Умереть - убить. Убить другого - самому умереть вечной смертью, положить не жизнь, а душу свою за любовь.
"У меня нет раскаянья, нет и радости от совершенного мною. Кровь мучит меня, и я знаю: смерть не есть еще искупление. Но знаю также: "Аз есмь Истина, и Путь, и Живот". - Люди будут судить меня. - Кроме их суда будет, я верю, суд Божий. Мой грех безмерно велик, но и милосердие Христово не имеет границ".
Жорж, читая это письмо, счастлив, как будто знает, что Ваня спасен, - и его, Жоржа, еще не любящего, не верующего, своей любовью и верой спасет…
"Светлым праздником, торжественным воскресением звучат пророческие слова: "От престола раздался громкий голос, говорящий: совершилось"".
"Я счастлив: да, совершилось".
Кощунство, - скажут люди, религиозно оправдывающие противоположное государственное насилье. Что в их устах само слово о кощунстве - кощунство, - в этом нет сомнения. Но ведь не только им, а и Ване "убий" и "не убий" кажутся двумя равными кощунствами.
В чем же дело? Откуда этот вопрос? И почему у обеих сторон одинаковое забвение всемирной истории? Вот уже почти два тысячелетия, как люди только и делают, что убивают во имя Христа, и видят в этом не кощунство, а святость. Свят Сергий Радонежский, благословляющий воинов; свят Александр Невский, растопивший лед кровью; почти свят Суворов, при взятии Праги наваливший груды на груды человеческих тел. И мы, грешные, до сих пор чувствуем, что эти святые были святы, - иначе, нет у нас родины, нет прошлого, нет будущего. - А никому из них в голову не приходило спрашивать: можно ли воевать-убивать во имя Христа? Еще бы нельзя, когда свято. Но вот люди без роду, без племени, сегодняшние убийцы, завтрашние висельники спрашивают о кощунстве там, где святые не спрашивали; видят предел святости там, где святые не видели. Не когда и за что, не кому и кого можно, - а можно ли вообще когда бы, за что бы, кому бы и кого бы то ни было убивать во имя Христа, - спрашивает Ваня.

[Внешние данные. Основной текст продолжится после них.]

(** The messages the module logs or prints, by their format string. *)
Inductive Message : Type :=
| GettingMetrics               (* pipeline: getting metrics for all the models *)
| RunningEvaluation (f : LogFields)        (* running evaluation | {f} *)
| AlreadyEvaluated (f : LogFields)   (* dataset already evaluated, skipping | {f} *)
| EvaluationFinished (f : LogFields)       (* evaluation finished | {f} *)
| FinishedAllEvaluations       (* pipeline: finished running all evaluations *)
| GettingDataset (dataset_name : string)   (* getting dataset `{name}` *)
| FinishedGettingDatasets      (* finished getting all datasets *)
| FileDoesNotExist (path : string). (* file does not exist, creating new one: {path} *)

(** What a run does to the outside, in order. [Evaluated] records one call
    of the Evaluator, tagged with the pair it was called for; [Saved] one
    rewrite of the file at [path]. *)
Inductive Event : Type :=
| Info (m : Message)
| Warn (m : Message)
| Printed (m : Message)
| Evaluated (model_name dataset_name : string)
| Saved (path : string).

(** A value stored in a presentation row of [describe_dict]. *)
Inductive Cell (F : Type) : Type :=
| Str (s : string)
| Num (x : F).
Arguments Str {F}.
Arguments Num {F}.

(** A value stored in a summary of [DatasetsLoader.describe_json]: the
    name of a dataset or one of its counts. *)
Inductive InfoCell : Type :=
| Name (s : string)
| Count (n : nat).

(* ================================================================== *)
(** ** Objects and the machine state *)

Section Objects.
Context {T : Types}.

(** What a statement can raise. *)
Inductive PyError : Type :=
| Exception (msg : string)
| KeyError (key : string)
| FileNotFoundError (path : string)
| Foreign (e : ForeignError).

Inductive outcome (A : Type) : Type :=
| Ok (a : A)
| Raise (e : PyError).

(** One loaded dataset: the dict literal of [DatasetsLoader.load]. *)
Record DatasetInfo : Type := mkDatasetInfo {
  X : Features;
  y : Labels;
  rows : nat;
  features_count : nat;
  labels_count : nat
}.

Inductive LoaderClass : Type :=
| PlainLoader          (* class DatasetsLoader *)
| NormalizedLoader.    (* class DatasetsLoaderNormalized(DatasetsLoader) *)

Record DatasetsLoaderObj : Type := mkLoader {
  loader_class : LoaderClass;
  dataset_names : list string;
  loaded_datasets : Dict.t DatasetInfo
}.

Record RepositoryObj : Type := mkRepository {
  csv_file_path : string;
  raw_evaluation_results : RawEvaluationResults float;
  dataset : option (DataFrame float)
}.

Record EvaluationPipelineObj : Type := mkEvaluationPipeline {
  ep_model : Model;
  ep_n_folds : Z
}.

Record MetricsPipelineObj : Type := mkPipeline {
  models : Dict.t Model;
  n_folds : Z
}.

(** The repository and the catalog the pipeline refers to, the files on
    disk, and the events so far (oldest first). *)
Record State : Type := mkState {
  repository : RepositoryObj;
  datasets_loader : DatasetsLoaderObj;
  disk : string -> option FileContent;
  trace : list Event
}.

(** Statements: they read and change the state and return or raise. The
    state a statement reached when it raised is kept. *)
Definition M (A : Type) : Type := State -> outcome A * State.

Definition ret {A} (a : A) : M A := fun st => (Ok A a, st).

Definition bind {A B} (c : M A) (k : A -> M B) : M B :=
  fun st =>
    match c st with
    | (Ok _ a, st') => k a st'
    | (Raise _ e, st') => (Raise B e, st')
    end.

Definition raise {A} (e : PyError) : M A := fun st => (Raise A e, st).

Definition get_state : M State := fun st => (Ok State st, st).

Definition put_state (st : State) : M unit := fun _ => (Ok unit tt, st).

End Objects.

Arguments Ok {T A}.
Arguments Raise {T A}.

Declare Scope py_scope.
Delimit Scope py_scope with py.
Notation "x <- c ;; k" := (bind c (fun x => k))
  (at level 61, c at next level, right associativity) : py_scope.
Notation "' pat <- c ;; k" := (bind c (fun x => match x with pat => k end))
  (at level 61, pat pattern, c at next level, right associativity) : py_scope.
Notation "c ;; k" := (bind c (fun _ => k))
  (at level 61, right associativity) : py_scope.
Local Open Scope py_scope.

Section Statements.
Context {T : Types} {Ext : Externals T}.

(** [for x in xs: body], where [acc] stands for the local variables the
    body assigns to. [continue] is the body returning. *)
Fixpoint for_each {A L : Type} (xs : list A) (body : A -> L -> M L) (acc : L)
  : M L :=
  match xs with
  | [] => ret acc
  | x :: xs' => acc' <- body x acc ;; for_each xs' body acc'
  end.

Definition emit (e : Event) : M unit :=
  fun st => (Ok tt, mkState (repository st) (datasets_loader st) (disk st)
                            (trace st ++ [e])).

Definition logging_info (m : Message) : M unit := emit (Info m).
Definition logging_warn (m : Message) : M unit := emit (Warn m).
Definition print (m : Message) : M unit := emit (Printed m).

(** Lift a collaborator's result. *)
Definition call {A} (r : ForeignError + A) : M A :=
  match r with
  | inl e => raise (Foreign e)
  | inr a => ret a
  end.

(** [os.path.exists(path)] *)
Definition os_path_exists (path : string) : M bool :=
  fun st => (Ok (match disk st path with Some _ => true | None => false end), st).

(** [pd.read_csv(path)] *)
Definition pd_read_csv (path : string) : M (DataFrame float) :=
  st <- get_state ;;
  match disk st path with
  | None => raise (FileNotFoundError path)
  | Some content => call (read_csv content)
  end.

(** [df.to_csv(path, index=False)]: the file is rewritten whole. *)
Definition df_to_csv (df : DataFrame float) (path : string) : M unit :=
  st <- get_state ;;
  put_state (mkState (repository st) (datasets_loader st)
               (fun p => if String.eqb p path then Some (to_csv df) else disk st p)
               (trace st)) ;;
  emit (Saved path).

И единственные два ответа - государственно-революционное "убий", "разрешение крови по совести" и мнимо-христианское, подлинно-буддийское, толстовское, духоборческое "не убий", "непротивление злу насилием" - одинаково плоски, нерелигиозны, кощунственны. В обоих ответах глубина вопроса не услышана. Как будто спрашивающий не знает, что нельзя убить, что убийство неискупимый, "тягчайший грех против людей и Бога", вечная погибель; но вместе с тем знает он, что надо убить, надо погибнуть, принять грех, "положить не жизнь, а душу свою за любовь", в меру любви; - если же мера любви его - не жизнь, а смерть: умереть - убить, - то это не его вина, он больше любить не может. Кто любит больше, пусть первый бросит в него камень.